Mexico is the second largest producer of silver in 2010. Production declined slightly from 114.1 to 112.5 million ounces of silver. The first number one mine in Mexico produced 35.9 million ounces of silver in 2010, one third of the country's production and 5% of world production of silver in 2010. This mine is the second biggest silver mine in the world and also produces gold, lead and zinc.
China, number one in zinc, lead and gold, is the third largest producer of silver. China's silver production continues to grow in 2010, up from 93.2 to 96.4 million ounces of silver. The largest silver mine in China (limited information available so no assurances on this data) is also a wealth of zinc and lead and accounts for only 4-5% of national production and 0.6% of world production.

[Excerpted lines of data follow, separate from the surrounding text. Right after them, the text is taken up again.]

(* ===== verification/UvcParams.v ===== *)
(** The control side of the UVC driver [src/myuvc/10_th/uvc.c]: the streaming
    parameters the driver negotiates with the camera (probe and commit), the
    little-endian codec of the control values, and the brightness control of
    [VIDIOC_QUERYCTRL], [VIDIOC_G_CTRL] and [VIDIOC_S_CTRL].

    The USB core is a parameter: a control transfer takes the request and the
    state of the device to a return value, the contents of the data block
    afterwards and the next state of the device. *)
From S2P Require Import Prelude V4l2 UsbUrb.
Open Scope Z_scope.

(** * Data *)

Record myuvc_streaming_control := {
  bmHint : Z;
  bFormatIndex : Z;
  bFrameIndex : Z;
  dwFrameInterval : Z;
  wKeyFrameRate : Z;
  wPFrameRate : Z;
  wCompQuality : Z;
  wCompWindowSize : Z;
  wDelay : Z;
  dwMaxVideoFrameSize : Z;
  dwMaxPayloadTransferSize : Z;
  dwClockFrequency : Z;
  bmFramingInfo : Z;
  bPreferedVersion : Z;
  bMinVersion : Z;
  bMaxVersion : Z
}.

Definition zero_streaming_control : myuvc_streaming_control :=
  Build_myuvc_streaming_control 0 0 0 0 0 0 0 0 0 0 0 0 0 0 0 0.

(** Every member is in the range of its C type. *)
Definition ctrl_ok (c : myuvc_streaming_control) : Prop :=
  is_u16 (bmHint c) /\ is_u8 (bFormatIndex c) /\ is_u8 (bFrameIndex c) /\
  is_u32 (dwFrameInterval c) /\ is_u16 (wKeyFrameRate c) /\ is_u16 (wPFrameRate c) /\
  is_u16 (wCompQuality c) /\ is_u16 (wCompWindowSize c) /\ is_u16 (wDelay c) /\
  is_u32 (dwMaxVideoFrameSize c) /\ is_u32 (dwMaxPayloadTransferSize c) /\
  is_u32 (dwClockFrequency c) /\ is_u8 (bmFramingInfo c) /\
  is_u8 (bPreferedVersion c) /\ is_u8 (bMinVersion c) /\ is_u8 (bMaxVersion c).

(** The static variables of the driver the control requests read. *)
Record uvc_config := {
  frame_idx : Z;
  uvc_version : Z;
  myuvc_streaming_intf : Z;
  myuvc_control_intf : Z;
  ProcessingUnitID : Z
}.

(** Their initialisers; the two interface numbers are set by [myuvc_probe]. *)
Definition initial_config : uvc_config :=
  {| frame_idx := 1; uvc_version := 0x0100; myuvc_streaming_intf := 0;
     myuvc_control_intf := 0; ProcessingUnitID := 3 |}.

(** [uvcvideo.h] and [usb/ch9.h] *)
Definition SET_CUR : Z := 0x01.
Definition GET_CUR : Z := 0x81.
Definition GET_MIN : Z := 0x82.
Definition GET_MAX : Z := 0x83.
Definition GET_RES : Z := 0x84.
Definition GET_DEF : Z := 0x87.
Definition PU_BRIGHTNESS_CONTROL : Z := 0x02.
Definition VS_PROBE_CONTROL : Z := 0x01.
Definition VS_COMMIT_CONTROL : Z := 0x02.
Definition USB_TYPE_CLASS : Z := 0x20.

(** The arguments of [usb_control_msg]: the direction of the pipe, the setup
    packet, and the data block it sends or fills. *)
Record usb_request := {
  rq_rcvpipe : bool;
  rq_request : Z;
  rq_requesttype : Z;
  rq_value : Z;
  rq_index : Z;
  rq_data : mem;
  rq_size : Z;
  rq_timeout : Z
}.

(** * Packing the parameters *)

(** [size = uvc_version >= 0x0110 ? 34 : 26] *)
Definition params_size (cfg : uvc_config) : Z :=
  if uvc_version cfg >=? 0x0110 then 34 else 26.

(** The stores into [data] shared by the try and the set routine. The machine
    is little-endian, so [*(__le16 * )p = cpu_to_le16(v)] stores the bytes that
    [put_unaligned_le16] stores. *)
Definition pack_streaming_params (size : Z) (ctrl : myuvc_streaming_control)
    (data : mem) : option mem :=
  data ← put_unaligned_le16 (bmHint ctrl) 0 data;
  data ← put_u8 (bFormatIndex ctrl) 2 data;
  data ← put_u8 (bFrameIndex ctrl) 3 data;
  data ← put_unaligned_le32 (dwFrameInterval ctrl) 4 data;
  data ← put_unaligned_le16 (wKeyFrameRate ctrl) 8 data;
  data ← put_unaligned_le16 (wPFrameRate ctrl) 10 data;
  data ← put_unaligned_le16 (wCompQuality ctrl) 12 data;
  data ← put_unaligned_le16 (wCompWindowSize ctrl) 14 data;
  data ← put_unaligned_le16 (wDelay ctrl) 16 data;
  data ← put_unaligned_le32 (dwMaxVideoFrameSize ctrl) 18 data;
  data ← put_unaligned_le32 (dwMaxPayloadTransferSize ctrl) 22 data;
  if size =? 34 then
    data ← put_unaligned_le32 (dwClockFrequency ctrl) 26 data;
    data ← put_u8 (bmFramingInfo ctrl) 30 data;
    data ← put_u8 (bPreferedVersion ctrl) 31 data;
    data ← put_u8 (bMinVersion ctrl) 32 data;
    put_u8 (bMaxVersion ctrl) 33 data
  else Some data.

(** The loads of [myuvc_get_streaming_params]; [ctrl] is the structure before
    the call, whose [dwClockFrequency] is kept for a 26-byte answer. *)
Definition unpack_streaming_params (size : Z) (data : mem)
    (ctrl : myuvc_streaming_control) : option myuvc_streaming_control :=
  hint ← get_unaligned_le16 data 0;
  fmt ← byte_at data 2;
  frm ← byte_at data 3;
  interval ← get_unaligned_le32 data 4;
  keyrate ← get_unaligned_le16 data 8;
  prate ← get_unaligned_le16 data 10;
  quality ← get_unaligned_le16 data 12;
  window ← get_unaligned_le16 data 14;
  delay ← get_unaligned_le16 data 16;
  framesize ← get_unaligned_le32 data 18;
  payload ← get_unaligned_le32 data 22;
  let fields := Build_myuvc_streaming_control hint fmt frm interval keyrate prate
                  quality window delay framesize payload in
  if size =? 34 then
    clock ← get_unaligned_le32 data 26;
    framing ← byte_at data 30;
    pref ← byte_at data 31;
    vmin ← byte_at data 32;
    vmax ← byte_at data 33;
    Some (fields clock framing pref vmin vmax)
  else Some (fields (dwClockFrequency ctrl) 0 0 0 0).

(** * Control values *)

(** The loop of [myuvc_get_le_value]. [bits] and [offset] are [int]s and [mask]
    a [__u8]; each round takes at least one bit, so 16 rounds are enough. *)
Fixpoint get_le_loop (fuel : nat) (data : mem) (p bits offset value mask : Z)
    : option Z :=
  match fuel with
  | O => None
  | S fuel =>
      if bits >? 0 then
        b ← byte_at data p;
        let byte := Z.land b mask in
        let value := Z.lor value (if offset >? 0 then Z.shiftr byte offset
                                  else Z.shiftl byte (- offset)) in
        let bits := bits - (8 - (if offset >? 0 then offset else 0)) in
        let offset := offset - 8 in
        let mask := u8 (Z.shiftl 1 bits - 1) in
        get_le_loop fuel data (p + 1) bits offset value mask
      else Some value
  end.

Definition myuvc_get_le_value (data : mem) : option Z :=
  let bits := 16 in
  let offset := Z.land 0 7 in
  let mask := u8 (Z.shiftl (Z.shiftl 1 bits - 1) offset) in
  value ← get_le_loop 17 data (0 / 8) bits offset 0 mask;
  Some (s32 (Z.lor value (- Z.land value (Z.shiftl 1 15)))).

(** The loop of [myuvc_set_le_value]; [value >> n] is the arithmetic shift. *)
Fixpoint set_le_loop (fuel : nat) (data : mem) (p bits offset value : Z)
    : option mem :=
  match fuel with
  | O => None
  | S fuel =>
      if bits >? 0 then
        let mask := u8 (Z.shiftl (Z.shiftl 1 bits - 1) offset) in
        b ← byte_at data p;
        data ← mem_write data p
                 [u8 (Z.lor (Z.land b (Z.lnot mask))
                            (Z.land (Z.shiftl value offset) mask))];
        let value := Z.shiftr value (if truth offset then offset else 8) in
        let bits := bits - (8 - offset) in
        set_le_loop fuel data (p + 1) bits 0 value
      else Some data
  end.

Definition myuvc_set_le_value (value : Z) (data : mem) : option mem :=
  set_le_loop 17 data (0 / 8) 16 (Z.land 0 7) value.

(** * Requests *)

Section Requests.

(** The state of the USB device and the USB core's synchronous control
    transfer, which is not part of the repository's driver. *)
Context {dev : Type} (usb_control_msg : usb_request -> dev -> Z * mem * dev).

(** What the driver relies on: the data block keeps its size, and its bytes are
    bytes. *)
Definition control_msg_ok : Prop :=
  forall rq d, let '(_, data, _) := usb_control_msg rq d in
  zlen data = zlen (rq_data rq) /\ Forall is_u8 data.

(** [pipe = (query & 0x80) ? rcv : snd; type |= (query & 0x80) ? IN : OUT] *)
Definition class_request (query value index : Z) (data : mem) (size : Z) : usb_request :=
  let type := Z.lor USB_TYPE_CLASS USB_RECIP_INTERFACE in
  {| rq_rcvpipe := truth (Z.land query 0x80);
     rq_request := query;
     rq_requesttype := Z.lor type (if truth (Z.land query 0x80)
                                   then USB_DIR_IN else USB_DIR_OUT);
     rq_value := value;
     rq_index := index;
     rq_data := data;
     rq_size := size;
     rq_timeout := 5000 |}.

Definition streaming_request (cfg : uvc_config) (query cs : Z) (data : mem) : usb_request :=
  class_request query (Z.shiftl cs 8) (Z.lor (Z.shiftl 0 8) (myuvc_streaming_intf cfg))
    data (params_size cfg).

(** [kmalloc] gives a block of any contents, or fails. *)
Definition myuvc_get_streaming_params (cfg : uvc_config) (kmalloc : option mem)
    (ctrl : myuvc_streaming_control) (d : dev)
    : option (Z * myuvc_streaming_control * dev) :=
  match kmalloc with
  | None => Some (- ENOMEM, ctrl, d)
  | Some data =>
      let '(ret, data, d) :=
        usb_control_msg (streaming_request cfg GET_CUR VS_PROBE_CONTROL data) d in
      if ret <? 0 then Some (ret, ctrl, d)
      else
        ctrl ← unpack_streaming_params (params_size cfg) data ctrl;
        Some (0, ctrl, d)
  end.

Definition probe_params (cfg : uvc_config) : myuvc_streaming_control :=
  {| bmHint := 1; bFormatIndex := 1; bFrameIndex := u8 (frame_idx cfg + 1);
     dwFrameInterval := 333333; wKeyFrameRate := 0; wPFrameRate := 0;
     wCompQuality := 0; wCompWindowSize := 0; wDelay := 0;
     dwMaxVideoFrameSize := 0; dwMaxPayloadTransferSize := 0;
     dwClockFrequency := 0; bmFramingInfo := 0; bPreferedVersion := 0;
     bMinVersion := 0; bMaxVersion := 0 |}.

(** [kzalloc] gives a zeroed block of [size] bytes, or fails. *)
Definition kzalloc (ok : bool) (size : Z) : option mem :=
  if ok then Some (replicate (Z.to_nat size) 0) else None.

(** The caller's structure is overwritten by the probe parameters first. *)
Definition myuvc_try_streaming_params (cfg : uvc_config) (alloc_ok : bool) (d : dev)
    : option (Z * myuvc_streaming_control * dev) :=
  let ctrl := probe_params cfg in
  let size := params_size cfg in
  match kzalloc alloc_ok size with
  | None => Some (- ENOMEM, ctrl, d)
  | Some data =>
      data ← pack_streaming_params size ctrl data;
      let '(ret, _, d) :=
        usb_control_msg (streaming_request cfg SET_CUR VS_PROBE_CONTROL data) d in
      Some (if ret <? 0 then ret else 0, ctrl, d)
  end.

Definition myuvc_set_streaming_params (cfg : uvc_config) (alloc_ok : bool)
    (ctrl : myuvc_streaming_control) (d : dev) : option (Z * dev) :=
  let size := params_size cfg in
  match kzalloc alloc_ok size with
  | None => Some (- ENOMEM, d)
  | Some data =>
      data ← pack_streaming_params size ctrl data;
      let '(ret, _, d) :=
        usb_control_msg (streaming_request cfg SET_CUR VS_COMMIT_CONTROL data) d in
      Some (if ret <? 0 then ret else 0, d)
  end.

(** The index word of a request to the processing unit. *)
Definition brightness_request (cfg : uvc_config) (query : Z) (data : mem) : usb_request :=
  class_request query (Z.shiftl PU_BRIGHTNESS_CONTROL 8)
    (Z.lor (Z.shiftl (ProcessingUnitID cfg) 8) (myuvc_control_intf cfg)) data 2.

(** One [ret = usb_control_msg(...); if (ret != 2) return -EIO;
    x = myuvc_get_le_value(data);] of [myuvc_vidioc_queryctrl]: [inl] is the early
    return, [inr] the value, with the data block reused by the next transfer. *)
Definition query_value (cfg : uvc_config) (query : Z) (data : mem) (d : dev)
    : option ((Z + Z) * mem * dev) :=
  let '(ret, data, d) := usb_control_msg (brightness_request cfg query data) d in
  if negb (ret =? 2) then Some (inl (- EIO), data, d)
  else v ← myuvc_get_le_value data; Some (inr v, data, d).

Definition brightness_ctrl (minimum maximum step default_value : Z) : v4l2_queryctrl :=
  {| qc_id := V4L2_CID_BRIGHTNESS; qc_type := V4L2_CTRL_TYPE_INTEGER;
     qc_name := "MyUVC_BRIGHTNESS"%string; qc_minimum := minimum;
     qc_maximum := maximum; qc_step := step; qc_default_value := default_value;
     qc_flags := 0 |}.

Australia, number two in lead and gold, is the fourth largest producer of silver with 54.6 million ounces produced in 2010. Australia has the largest silver mine in the world. The mine also produces zinc and lead but is primarily a silver mine. Australia's largest silver mine produces two thirds of the silver the country and accounts for 5.2% of world production of silver.
Chile, number one in copper, is the fifth largest producer of silver with 48 million ounces of silver produced in 2010. The leading silver mine in the country is also the world's largest producer of copper, it extracts a quarter of silver production in Chile.
Russia is the sixth largest producer of silver in the world with 45 million ounces of silver produced in 2010. One third comes from a single mine that also produces gold with silver.
Bolivia is the seventh largest producer of silver with 43.7 million ounces of silver in 2010. The main silver mine in Bolivia produced 6.7 million ounces of silver in 2010.
The USA ranks eighth in silver production with 41.1 million ounces of silver produced in 2010. The largest U.S. silver mine, located in Alaska, is also the eighth largest silver mine in the world. It represents 17% of the silver from the U.S. and also produces zinc and lead.
Poland is the 9th largest producer of silver with 38.5 million ounces of silver. 100 percent of Polish production comes from from one mine that also produces copper.
Of these nine countries, the only leading silver mine that produces exclusively silver is from Bolivia. For all the other top silver producing countries, the largest silver mine also produces either copper, zinc, lead, molybdenum or gold.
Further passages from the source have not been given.